Audition (Edmonton): Junior/Senior Comedy Troop Members – Maple Syrup Comedy

BRAND NEW COMEDY TROOP IN EDMONTON, ALBERTA!

Who are we?

We are Maple Syrup Comedy, a brand-new comedy troop located in Edmonton. Our goal is to create and put-on unique improv shows. Hopefully something people haven’t seen before. We will also be producing filmed sketches that will be placed on our website and YouTube channel with the goal of producing television/feature films.

How do I fit in?

The troop will be split into two members. Junior members and Senior members. Junior membership will consist of people with little to no improv experience. We are looking for newbies!!!

Senior membership will require a background in improv/theatre. A background in film and comedy are also required to audition.

What is the time commitment?

The time commitment is quite heavy, please consider this before applying

  • One rehearsal a week (two when we are close to a show)
  • One script writing day a month.
  • Time during the month to appear in sketches

How to I audition?

Auditions are open to anyone 18+. During this unprecedented time, we will be doing auditions virtually. Send all info to [email protected] with yourname/audition in the subject line. Please address which membership you will be auditioning for in the body of the email.

  • Please attach resume/headshot
  • Perform a comedic monologue of your choice, no more than 3 minutes in length. (Attach Youtube/Vimeo link)
  • Attach a YouTube/Vimeo link to your demo reel (optional)
    *Please do not submit any content that needs to be downloaded.

Pay?

Profit sharing will be the method of payment to our performers.

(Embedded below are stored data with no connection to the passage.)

(** * Northapp: the email-based payment confirmation engine

    A shallow embedding of the confirmation engine of the repository
    (utils/paymentValidator.js, utils/paymentLogger.js,
    utils/topupConfirmer.js and services/gmailPoller.js) together with
    the properties its specification states about it.

    Conventions of the embedding:
    - JavaScript strings are [string]s of ASCII characters; the
      whitespace class is the ASCII part of the class the engine's
      regular expressions and [trim] use.
    - Timestamps are [Z] milliseconds since the epoch.  SQLite's
      [datetime(..)] has a resolution of one second, so the SQL
      comparisons are made on whole seconds.
    - Numbers read from an amount string are exact decimals
      (mantissa and power of ten) or one of NaN, +Infinity, -Infinity;
      the rounding to binary64 is not part of the model.
    - The database is a record of tables; tables with a primary key are
      finite maps from the key.  A function that writes to the database
      returns the new database.
    - The mailbox, the external extractor and the clock are inputs: a
      scan pass receives, per message, what the mailbox and the extractor
      answered and what the clock read. *)

From Stdlib Require Import ZArith String Ascii List Lia Bool.
From stdpp Require Import base decidable option list gmap strings pretty sorting.

Local Open Scope string_scope.
(** * Guest agent: service lifecycle, configuration loading and the
      metadata reconciliation loop

    A shallow embedding of the Go sources of the guest agent:

    - [service.go], [service_unix.go], [service_windows.go] (package
      [service]): module [Service];
    - [parseConfig] of the main package together with the data-source
      loader of the go-ini library it calls: module [Ini];
    - [runUpdate] and [runAgent] of the main package: module [Agent].

    Go values are represented as follows.  A pointer that may be [nil] is
    an [option]; a Go [error] is an [option] of its message; a goroutine
    is a thread of an interleaving machine driven by a list of scheduling
    choices, so that a statement quantified over all such lists speaks
    about every execution. *)

From stdpp Require Import base strings list gmap pretty.

Open Scope Z_scope.

(** A Go [error] value: its message. [None] is the [nil] error. *)
Definition error : Type := string.

(* ===================================================================== *)
(** * Package [service] *)
(* ===================================================================== *)

Module Service.

(** [type ServiceState int].  The constant block of [service.go] declares
    [serviceName] first, then [StateRunning ServiceState = iota] and
    [StateStopped]; [iota] counts the constant specifications of the
    block, so [StateRunning] is 1 and [StateStopped] is 2. *)
Definition ServiceState : Type := Z.

Definition serviceName : string := "google_guest_agent".
Definition StateRunning : ServiceState := 1.
Definition StateStopped : ServiceState := 2.

(** The status record of the Windows service library, restricted to the
    fields the handler fills in. *)
Inductive svcState := StartPending | StopPending | Running.

Definition AcceptStop : Z := 1.
Definition AcceptShutdown : Z := 4.

Record svcStatus := { State : svcState; Accepts : Z }.

(** What a handler does to the service manager: [run.Quiet(ctx, name,
    args...)], [svc.Run(name, handler)], [statusChannel <- st]. *)
Inductive interaction :=
  | Exec (name : string) (args : list string)
  | SvcRun (name : string)
  | Send (st : svcStatus).
Lemma validate_phone_ignores_separators_witness :
  validate_phone "98765-43210" = validate_phone "9876543210".
Proof.
  apply (validate_phone_ignores_separators "98765" "43210" "-").
  reflexivity.
Defined.

Lemma digits_only (s : string) :
  all_chars is_digit (remove_chars (fun c => negb (is_digit c)) s) = true.
Proof.
  eapply all_chars_impl; [|apply remove_chars_none_left].
  intros c H. cbv beta in H. destruct (is_digit c); [reflexivity|discriminate H].
Qed.

Lemma clean_phone_digits (phone : string) :
  all_chars is_digit (clean_phone phone) = true
  /\ String.length (clean_phone phone) <= 10.
Proof.
  unfold clean_phone. cbv zeta. pose proof (digits_only phone) as Hd.
  destruct (10 <? String.length _)%nat eqn:E.
  - apply Nat.ltb_lt in E. split; [now apply all_chars_drop|].
    rewrite drop_length. lia.
  - apply Nat.ltb_ge in E. auto.
Qed.

Lemma clean_phone_of_digits (s : string) :
  all_chars is_digit s = true -> String.length s <= 10 -> clean_phone s = s.
Proof.
  intros Hd Hl. unfold clean_phone. cbv zeta.
  rewrite remove_chars_fixed.
  - replace (10 <? String.length s)%nat with false
      by (symmetry; apply Nat.ltb_ge; lia).
    reflexivity.
  - eapply all_chars_impl; [|exact Hd]. intros c H. now rewrite H.
Qed.
(** X10.  In every state reachable under the client contract (from a
    successful [mm_init] on an empty arena, through calls whose pointer
    arguments are null or live and whose sizes, for [calloc] the product
    modulo 2^64, are zero or serviceable, that is from 1 to 2^64 - 64 bytes
    with the arena able to grow whenever no free block fits, and through
    client writes inside live payloads), the free list is a well-formed
    doubly-linked list: [free_head] is its first node and has a null [prev],
    the [prev] field of every other node points to the node whose [next]
    field points to it, and the last node has a null [next]. *)
Theorem free_list_doubly_linked (L : list (Z * Z)) (s : state) :
  reachable L s ->
  exists fuel fl,
    free_list fuel s (mm_free_head s) = Some fl /\
    mm_free_head s = hd NULL fl /\
    (mm_free_head s <> NULL -> get_prev (mm_free_head s) s = NULL) /\
    (forall l1 b c l2, fl = l1 ++ b :: c :: l2 ->
                       get_next b s = c /\ get_prev c s = b) /\
    (forall l b, fl = l ++ [b] -> get_next b s = NULL).
Proof.
  intros R. destruct (reachable_heap_ok L s R) as (bs & fl & H & _ & Ef).
  exists (length fl), fl. split; [exact Ef|].
  pose proof (ok_dll _ _ _ _ H) as D.
  pose proof (hok_spaced _ _ _ _ H) as S. simpl in S.
  assert (Rg : forall x, In x fl -> 0 <= x /\ x + 32 <= TWO64).
  { intros x Ix. pose proof (spaced_range _ _ S Ix). lia. }
  split; [apply (dll_hd _ _ _ _ _ D)|]. split; [|split].
  - intros Nh. destruct fl as [|a l]; simpl in D; [congruence|].
    destruct D as (-> & _ & Ep & _).
    rewrite get_prev_eq; [exact Ep| |]; apply Rg; left; reflexivity.
  - intros l1 b c l2 ->.
    destruct (dll_links _ _ _ _ _ _ _ D) as (En & Ep).
    rewrite get_next_eq, get_prev_eq; auto;
      apply Rg; apply in_or_app; simpl; auto.
  - intros l b ->. rewrite get_next_eq.
    + eapply dll_end. exact D.
    + apply Rg. apply in_or_app. simpl. auto.
    + apply Rg. apply in_or_app. simpl. auto.
Qed.

(** X11.  On a well-formed heap, [block_append] of a free block that is off
    the list puts it at the front of the free list, ahead of the former
    nodes in their old order; [block_remove] of the same block right after
    returns and restores the list and its head. *)
Theorem append_then_remove_restores_list (s : state) (bs : list blk)
        (fl out : list Z) (b : Z) :
  heap_ok s bs fl out -> In b out ->
  let s1 := block_append b s in
  mm_free_head s1 = b /\
  free_list (S (length fl)) s1 (mm_free_head s1) = Some (b :: fl) /\
  exists s2,
    block_remove b s1 = Ok tt s2 /\
    mm_free_head s2 = mm_free_head s /\
    free_list (length fl) s2 (mm_free_head s2) = Some fl.
Proof.
  intros H Ib s1.
  destruct (block_append_ok s bs fl out b H Ib) as (H1 & _ & _).
  fold s1 in H1.
  pose proof (hok_spaced _ _ _ _ H1) as S1. apply spaced_app_r in S1.
  pose proof (ok_dll _ _ _ _ H1) as D1.
  split; [apply (dll_hd _ _ _ _ _ D1)|]. split.
  - apply (dll_free_list s1 (b :: fl) _ _ D1 S1).
  - destruct (block_remove_ok s1 bs (b :: fl) _ b H1 (or_introl eq_refl))
      as (E2 & H2 & _).
    exists (direct_unlink b s1). split; [exact E2|].
    assert (Nb : ~ In b fl).
    { pose proof (spaced_NoDup _ S1) as N. inversion N. assumption. }
    assert (Er : remove_addr b (b :: fl) = fl).
    { unfold remove_addr. cbn [filter]. rewrite Z.eqb_refl. cbn [negb].
      apply remove_addr_notin. exact Nb. }
    rewrite Er in H2.
    pose proof (ok_dll _ _ _ _ H2) as D2.
    pose proof (hok_spaced _ _ _ _ H2) as S2. apply spaced_app_r in S2.
    split.
    + rewrite (dll_hd _ _ _ _ _ D2).
      symmetry. apply (dll_hd _ _ _ _ _ (ok_dll _ _ _ _ H)).
    + apply (dll_free_list _ fl _ _ D2 S2).
Qed.

(** ** Live allocations *)

Lemma NoDup_map_filter {A B : Type} (f : A -> B) (g : A -> bool) (l : list A) :
  NoDup (map f l) -> NoDup (map f (filter g l)).
Proof.
  induction l as [|a l IH]; simpl; intros N; [constructor|].
  inversion N as [|x l' Nx Nl]; subst.
  destruct (g a); simpl; [|auto].
  constructor; [|auto].
  intros C. apply Nx. apply in_map_iff in C. destruct C as (y & Ey & Iy).
  apply filter_In in Iy. apply in_map_iff. exists y. tauto.
Qed.

Lemma in_map_drop (p q : Z) (L : list (Z * Z)) :
  In q (map fst (drop p L)) -> In q (map fst L).
Proof.
  intros C. apply in_map_iff in C. destruct C as ((x & n) & Ex & Ix).
  apply in_drop in Ix. apply in_map_iff. exists (x, n). tauto.
Qed.

(** The pointer returned by [malloc] for a serviceable request is not live. *)
Lemma malloc_result_fresh (L : list (Z * Z)) (s : state) (bs : list blk)
      (fl : list Z) (n : Z) (fuel : nat) (r : Z) (s' : state) :
  Inv L s bs fl -> serviceable s n -> malloc fuel n s = Ok r s' ->
  r <> NULL /\ ~ In r (map fst L).
Proof.
  intros I Sv E.
  destruct (malloc_ok L s bs fl n (fuel + length fl) I Sv ltac:(lia))
    as (p & s1 & bs' & fl' & E' & Np & _ & _ & _ & _ & Fr & _).
  pose proof (malloc_mono fuel (fuel + length fl) n s _ E
                ltac:(discriminate) ltac:(lia)) as E2.
  rewrite E2 in E'. inversion E'; subst. auto.
Qed.

(** [realloc] and [calloc] return what their inner [malloc] returned. *)
Lemma realloc_result (fuel : nat) (p n r : Z) (s s' : state) :
  realloc fuel p n s = Ok r s' -> (n =? 0) = false ->
  exists s1, malloc fuel n s = Ok r s1.
Proof.
  intros E En. unfold realloc in E. rewrite En in E.
  destruct (p =? 0); [eauto|]. revert E. mrun.
  destruct (malloc fuel n s) as [q s1| |]; try discriminate.
  destruct (q =? 0) eqn:Eq; mstep.
  - intros E; inversion E; subst. apply Z.eqb_eq in Eq. subst. eauto.
  - destruct (free p _) as [[] s2| |]; try discriminate.
    intros E; inversion E; subst. eauto.
Qed.

Lemma calloc_result (fuel : nat) (k n r : Z) (s s' : state) :
  calloc fuel k n s = Ok r s' ->
  exists s1, malloc fuel (wrap (k * n)) s = Ok r s1.
Proof.
  unfold calloc. mrun.
  destruct (malloc fuel (wrap (k * n)) s) as [q s1| |]; try discriminate.
  destruct (q =? 0); mstep; intros E; inversion E; subst; eauto.
Qed.

Lemma reachable_nodup (L : list (Z * Z)) (s : state) :
  reachable L s -> NoDup (map fst L).
Proof.
  induction 1 as [s0 s F E|L s fuel c r s' R IH A E|L s p n i v R IH Ip Hi].
  - constructor.
  - destruct (reachable_inv L s R) as (bs & fl & I).
    destruct c as [n|p|p n|k n]; simpl in *.
    + destruct (n =? 0) eqn:En; [exact IH|].
      destruct A as [->|Sv]; [discriminate|].
      simpl. constructor; [|exact IH].
      eapply malloc_result_fresh; eassumption.
    + apply NoDup_map_filter. exact IH.
    + destruct (n =? 0) eqn:En; [apply NoDup_map_filter; exact IH|].
      destruct A as (_ & [->|Sv]); [discriminate|].
      simpl. constructor; [|apply NoDup_map_filter; exact IH].
      destruct (realloc_result _ _ _ _ _ _ E En) as (s1 & Em).
      intros C. apply in_map_drop in C.
      eapply malloc_result_fresh; eassumption.
    + destruct (wrap (k * n) =? 0) eqn:En; [exact IH|].
      destruct A as [C|Sv]; [rewrite C in En; discriminate|].
      simpl. constructor; [|exact IH].
      destruct (calloc_result _ _ _ _ _ _ E) as (s1 & Em).
      eapply malloc_result_fresh; eassumption.
  - exact IH.
Qed.

(** X12.  In every state reachable under the client contract (from a
    successful [mm_init] on an empty arena, through calls whose pointer
    arguments are null or live and whose sizes, for [calloc] the product
    modulo 2^64, are zero or serviceable, that is from 1 to 2^64 - 64 bytes
    with the arena able to grow whenever no free block fits, and through
    client writes inside live payloads), the block of a live allocation of
    [n] bytes at [p] starts at [p - 8], is marked allocated, has room for
    the [n] bytes and the two tags, and lies between the first block and the
    epilogue, hence inside the arena. *)
Theorem live_blocks_allocated_in_heap (L : list (Z * Z)) (s : state) (p n : Z) :
  reachable L s -> In (p, n) L ->
  0 < n /\
  is_allocated (p - W_SIZE) s = true /\
  n + D_SIZE <= get_size (p - W_SIZE) s /\
  mm_heap_first s + D_SIZE <= p - W_SIZE /\
  p - W_SIZE + get_size (p - W_SIZE) s <= mm_heap_last s /\
  mm_heap_last s + D_SIZE = arena_brk s.
Proof.
  intros R Ip. destruct (reachable_inv L s R) as (bs & fl & (H & _ & LV)).
  destruct (LV p n Ip) as (Hn & b & Ib & Eb & Ab & Sb).
  pose proof (hok_range _ _ _ _ H) as (R0 & R1 & R2).
  pose proof (ok_tiles _ _ _ _ H) as T.
  pose proof (tiles_in _ _ _ _ _ T Ib) as (T1 & T2 & _).
  pose proof (get_size_blk s bs _ _ b T ltac:(lia) ltac:(lia) Ib) as G.
  pose proof (is_allocated_blk s bs _ _ b T Ib) as A.
  rewrite Eb in *. rewrite G, A, (ok_first _ _ _ _ H), (ok_brk _ _ _ _ H).
  repeat split; try lia. exact Ab.
Qed.
(** The loop body up to the test on [result]. *)
Definition round (m : StreamMerger S) : round_result S :=
  let ps := peeks (streams m) in
  let avail := available ps in
  if (length avail =? 0)%nat then Exhausted (peeked m)
  else match reduce pick avail with
       | Throw e => Failed e (peeked m)
       | Return winner => consume winner (peeked m)
       end.

(** The [while] loop, [fuel] bounding the number of passes. *)
Fixpoint loop (fuel : nat) (limit : number) (results : list ResponseTransaction)
    (m : StreamMerger S)
  : option (completion (list ResponseTransaction) * StreamMerger S) :=
  match fuel with
  | O => None
  | Datatypes.S fuel' =>
      if Number.lt (Number.of_nat (length results)) limit then
        match round m with
        | Exhausted m' => Some (Return results, m')
        | Failed e m' => Some (Throw e, m')
        | Appended v m' => loop fuel' limit (results ++ [v]) m'
        | Empty m' => loop fuel' limit results m'
        end
      else Some (Return results, m)
  end.

Definition takeN (fuel : nat) (limit : number) (m : StreamMerger S)
  : option (completion (list ResponseTransaction) * StreamMerger S) :=
  loop fuel limit [] m.

(** The state of the loop after [n] full passes, when it makes that many. *)
Fixpoint after_rounds (n : nat) (limit : number) (results : list ResponseTransaction)
    (m : StreamMerger S) : option (list ResponseTransaction * StreamMerger S) :=
  match n with
  | O => Some (results, m)
  | Datatypes.S n' =>
      if Number.lt (Number.of_nat (length results)) limit then
        match round m with
        | Appended v m' => after_rounds n' limit (results ++ [v]) m'
        | Empty m' => after_rounds n' limit results m'
        | _ => None
        end
      else None
  end.
(** Lift the outcome of a method that does not change the state. *)
Definition lift {S A} (o : outcome A) : M S A := fun s => (o, s).

Declare Scope py_scope.
Delimit Scope py_scope with py.
Notation "x <- m ;; k" := (bind m (fun x => k))
  (at level 61, m at next level, right associativity) : py_scope.
Notation "m ;;; k" := (bind m (fun _ => k))
  (at level 61, right associativity) : py_scope.

(** ** [dict] *)

Module Dict.

Definition t (V : Type) : Type := list (string * V).

Definition empty {V} : t V := [].

(** [k in d] *)
Fixpoint contains {V} (k : string) (d : t V) : bool :=
  match d with
  | [] => false
  | (k', _) :: d' => String.eqb k k' || contains k d'
  end.

(** [d.get(k)], with [None] for an absent key *)
Fixpoint lookup {V} (k : string) (d : t V) : option V :=
  match d with
  | [] => None
  | (k', v) :: d' => if String.eqb k k' then Some v else lookup k d'
  end.

(** [d[k] = v]: an existing key keeps its place, a new one goes last. *)
Fixpoint set {V} (k : string) (v : V) (d : t V) : t V :=
  match d with
  | [] => [(k, v)]
  | (k', v') :: d' =>
      if String.eqb k k' then (k', v) :: d' else (k', v') :: set k v d'
  end.

(** [del d[k]] on a key that is present *)
Fixpoint remove {V} (k : string) (d : t V) : t V :=
  match d with
  | [] => []
  | (k', v') :: d' =>
      if String.eqb k k' then d' else (k', v') :: remove k d'
  end.

Definition keys {V} (d : t V) : list string := map fst d.

Definition values {V} (d : t V) : list V := map snd d.

Definition len {V} (d : t V) : nat := length d.

End Dict.

(** ** Primitives *)

(** [src/primitives/AccessLevel.py] *)
Module AccessLevel.
Inductive t : Type := ADMIN | READ_WRITE | WRITE_ONLY | READ_ONLY.

Definition eqb (a b : t) : bool :=
  match a, b with
  | ADMIN, ADMIN | READ_WRITE, READ_WRITE
  | WRITE_ONLY, WRITE_ONLY | READ_ONLY, READ_ONLY => true
  | _, _ => false
  end.
End AccessLevel.

(** Modelled from the spec: the enumeration [AccessOperation]
    ([src/primitives/AccessOperation.py] is not among the sources).  The
    specification and every use in the sources and tests know the two
    members [READ] and [WRITE]. *)
Module AccessOperation.
Inductive t : Type := READ | WRITE.

Definition eqb (a b : t) : bool :=
  match a, b with
  | READ, READ | WRITE, WRITE => true
  | _, _ => false
  end.

(** [str(operation)], as an f-string formats a member of an [Enum] *)
Definition to_string (o : t) : string :=
  match o with
  | READ => "AccessOperation.READ"
  | WRITE => "AccessOperation.WRITE"
  end.
End AccessOperation.

(** Modelled from the spec: the record [PathInfo]
    ([src/primitives/PathInfo.py] is not among the sources), with the three
    fields [PathResolver.getPathInfo] fills in and [CredentialManager]
    reads: the caller identity of the specification, [zone] being [type]. *)
Module PathInfo.
Record t : Type := { name : string; path : Path; type : string }.
End PathInfo.

(** Reading the clock: [time.time()] *)
Definition call_time_time (rt : Runtime) : M World timestamp :=
  fun w =>
    (Return (time_time rt (time_calls w)),
     {| time_calls := S (time_calls w);
        token_calls := token_calls w;
        next_id := next_id w |}).

(** [secrets.token_urlsafe(16)] *)
Definition call_token_urlsafe (rt : Runtime) : M World string :=
  fun w =>
    (Return (token_urlsafe rt (token_calls w)),
     {| time_calls := time_calls w;
        token_calls := S (token_calls w);
        next_id := next_id w |}).

(** The creation of an object of class [cls]: a fresh identity. *)
Definition new_object (cls : string) : M World pyobj :=
  fun w =>
    (Return (PyObj (next_id w) cls),
     {| time_calls := time_calls w;
        token_calls := token_calls w;
        next_id := S (next_id w) |}).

Workshop (Online): Finding Your LGBTQ+ Community in Rural Alberta – Alberta Parenting For The Future Association

Picture of Luc Tellier. Text: Finding Your LGBTQ+ Community in Rural Alberta. January 19, 7:30pm. Free registration via Eventbrite

For teens who self-identify as a member of the LGBTQIA+ community in grades 9 – 12.

Growing up in a small town is a challenging event, but it is a survivable one. And there is strength in numbers, even when those numbers are scattered across the prairies. Join Luc Tellier for a free virtual conversation about growing up as a LGBTQIA+ teen in rural Alberta.

The event is totally free to attend, but advance registration is required through this link: www.eventbrite.ca

About Luc Tellier

Luc is a theatre actor, director, educator, and LGBTQ+ community activist. Having grown up in rural Alberta as a queer teen, Luc has an unbridled passion for the promotion of LGBTQ+ visibility, inclusivity, and community for youth. Luc recently taught at the Alberta Provincial GSA Conference, exploring how theatre can be used to animate difficult conversations in the classroom. Additionally, Luc is the program coordinator for YouthRiot YEG (a playwriting program for queer teens), and has provided Queer dramaturgy and outreach for productions at MacEwan University’s Theatre Arts Program, Fort Edmonton Park’s Capitol Theatre, and the Citadel Theatre Young Acting Company. As an actor, Luc has been seen in over 25 professional productions across western Canada, and recently received the Lieutenant Governor Award for Emerging Artist and a Sterling Award for Outstanding Achievement in Theatre For Young Audiences.